§ **EXERCISE PROMPT**: Copy each line from the records below in which the word "literal" is found.
*** Opening PROVIDED RECORDS ***
(** * Audio mixer: a shallow embedding of [python_desktop_app/audio_processor.py]

    The development follows the class [AudioProcessor]: the tempo filter
    builder, the concat playlist writer, the render supervisor and the
    playback controller.

    Conventions of the embedding.
    - A Python [float] is a rational number ([Q]).  The operations the code
      performs on the values studied here (halving, doubling, comparison,
      division of a byte count by [1024 * 1024]) are exact on binary floats,
      so no rounding is lost on them; elsewhere [Q] is the idealisation.
      Infinities and NaN are not represented.
    - A Python [str] is a [string] of 8-bit characters.
    - The outside world (file system, subprocesses, the pygame music player,
      the wall clock, the progress log) is an explicit [World] value that the
      methods thread through; what the external programs do is supplied by an
      [Env] of oracles.
    - A method returns an [Outcome]: a value, a raised exception, or [Hang]
      when the Python code would loop forever. *)

From Stdlib Require Import ZArith QArith Qround Qabs Qminmax Lqa Lia.
From Stdlib Require Import List String Ascii Bool DecimalString Sorted.
From stdpp Require Import gmap strings.
Import ListNotations.

Open Scope Q_scope.

(* ===================================================================== *)
(** * Numbers: comparisons, [int()], rounding and [format(x, ".df")]     *)
(* ===================================================================== *)

Definition Qlt_bool (a b : Q) : bool := negb (Qle_bool b a).

(** Python's [int(x)] on a float: truncation toward zero. *)
Definition py_int (x : Q) : Z := Z.quot (Qnum x) (Z.pos (Qden x)).

(** Rounding to the nearest integer, ties to the even one: the rule of
    Python's [round] and of its fixed-point formatting. *)
Definition round_half_even (x : Q) : Z :=
  let f := Qfloor x in
  match Qcompare (x - inject_Z f) (1 # 2) with
  | Lt => f
  | Gt => (f + 1)%Z
  | Eq => if Z.even f then f else (f + 1)%Z
  end.

(** [str(n)] for an integer. *)
Definition str_of_Z (z : Z) : string := NilZero.string_of_int (Z.to_int z).

Fixpoint zeros (k : nat) : string :=
  match k with
  | O => EmptyString
  | S k' => String "0" (zeros k')
  end.

Definition zero_pad (width : nat) (s : string) : string :=
  zeros (width - String.length s) +:+ s.

(** [f"{x:.df}"]: [d] digits after the point, correctly rounded. *)
Definition format_fixed (d : nat) (x : Q) : string :=
  let scale := (10 ^ Z.of_nat d)%Z in
  let n := Z.abs (round_half_even (x * inject_Z scale)) in
  let sign := if Qlt_bool x 0 then "-" else EmptyString in
  let int_part := str_of_Z (n / scale) in
  match d with
  | O => sign +:+ int_part
  | _ => sign +:+ int_part +:+ "." +:+ zero_pad d (str_of_Z (n mod scale))
  end.

Fixpoint Qpow (b : Q) (k : nat) : Q :=
  match k with
  | O => 1
  | S k' => b * Qpow b k'
  end.

(* ===================================================================== *)
(** * Strings: the [str] methods the code uses                           *)
(* ===================================================================== *)

Definition lower_ascii (c : ascii) : ascii :=
  let n := nat_of_ascii c in
  if (65 <=? n)%nat && (n <=? 90)%nat then ascii_of_nat (n + 32) else c.

(** [s.lower()] *)
Fixpoint lower (s : string) : string :=
  match s with
  | EmptyString => EmptyString
  | String c s' => String (lower_ascii c) (lower s')
  end.

(** [needle in hay] *)
Fixpoint contains (needle hay : string) : bool :=
  String.prefix needle hay ||
  match hay with
  | EmptyString => false
  | String _ hay' => contains needle hay'
  end.

(** [s.split(sep)] for a one-character separator: the pieces between the
    separators, empty pieces included. *)
Fixpoint split_on (sep : ascii) (s : string) : list string :=
  match s with
  | EmptyString => [EmptyString]
  | String c s' =>
      if Ascii.eqb c sep then EmptyString :: split_on sep s'
      else
        match split_on sep s' with
        | [] => [String c EmptyString]
        | piece :: pieces => String c piece :: pieces
        end
  end.

(** [l[-n:]] for a list, [n > 0] *)
Definition last_n {A : Type} (n : nat) (l : list A) : list A :=
  skipn (length l - n) l.

Fixpoint drop_chars (n : nat) (s : string) : string :=
  match n, s with
  | O, _ => s
  | S n', String _ s' => drop_chars n' s'
  | S _, EmptyString => EmptyString
  end.

(** [s[-n:]] for a string, [n > 0] *)
Definition str_last (n : nat) (s : string) : string :=
  drop_chars (String.length s - n) s.

(** [s.replace(c, r)] for a one-character pattern [c] *)
Fixpoint replace_char (c : ascii) (r : string) (s : string) : string :=
  match s with
  | EmptyString => EmptyString
  | String a s' =>
      if Ascii.eqb a c then r +:+ replace_char c r s'
      else String a (replace_char c r s')
  end.

(** [os.path.basename] (POSIX): what follows the last slash. *)
Fixpoint basename (p : string) : string :=
  match p with
  | EmptyString => EmptyString
  | String c p' =>
      if contains "/" p' then basename p'
      else if Ascii.eqb c "/" then p' else p
  end.

Definition newline : ascii := ascii_of_nat 10.
Definition nl : string := String newline EmptyString.

(* ===================================================================== *)
(** * [_build_atempo_filter]                                             *)
(* ===================================================================== *)

(** One element of the Python list [filters].  [AtempoTwo] is the literal
    ["atempo=2.0"], [AtempoHalf] the literal ["atempo=0.5"], and
    [AtempoRem r] the formatted [f"atempo={r:.3f}"]. *)
Inductive AtempoStage : Type :=
| AtempoTwo
| AtempoHalf
| AtempoRem (remaining_speed : Q).

Definition render_stage (s : AtempoStage) : string :=
  match s with
  | AtempoTwo => "atempo=2.0"
  | AtempoHalf => "atempo=0.5"
  | AtempoRem r => "atempo=" +:+ format_fixed 3 r
  end.

(** The tempo the engine reads back from the stage's text: the remainder
    stage carries three decimals only. *)
Definition stage_value (s : AtempoStage) : Q :=
  match s with
  | AtempoTwo => 2
  | AtempoHalf => 1 # 2
  | AtempoRem r => inject_Z (round_half_even (r * 1000)) / 1000
  end.

Fixpoint stage_product (stages : list AtempoStage) : Q :=
  match stages with
  | [] => 1
  | s :: rest => stage_value s * stage_product rest
  end.

Definition stage_in_range (s : AtempoStage) : Prop :=
  1 # 2 <= stage_value s <= 2.

(** [while remaining_speed > 2.0: filters.append("atempo=2.0");
    remaining_speed /= 2.0].  [None]: the fuel ran out. *)
Fixpoint speed_down (fuel : nat) (remaining_speed : Q) (filters : list AtempoStage)
  : option (Q * list AtempoStage) :=
  if Qlt_bool 2 remaining_speed then
    match fuel with
    | O => None
    | S fuel' => speed_down fuel' (remaining_speed / 2) (filters ++ [AtempoTwo])
    end
  else Some (remaining_speed, filters).

(** [while remaining_speed < 0.5: filters.append("atempo=0.5");
    remaining_speed /= 0.5] *)
Fixpoint speed_up (fuel : nat) (remaining_speed : Q) (filters : list AtempoStage)
  : option (Q * list AtempoStage) :=
  if Qlt_bool remaining_speed (1 # 2) then
    match fuel with
    | O => None
    | S fuel' => speed_up fuel' (remaining_speed / (1 # 2)) (filters ++ [AtempoHalf])
    end
  else Some (remaining_speed, filters).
*** Closing PROVIDED RECORDS ***
§ **COMPLETED EXERCISE**:
(** One element of the Python list [filters].  [AtempoTwo] is the literal
    ["atempo=2.0"], [AtempoHalf] the literal ["atempo=0.5"], and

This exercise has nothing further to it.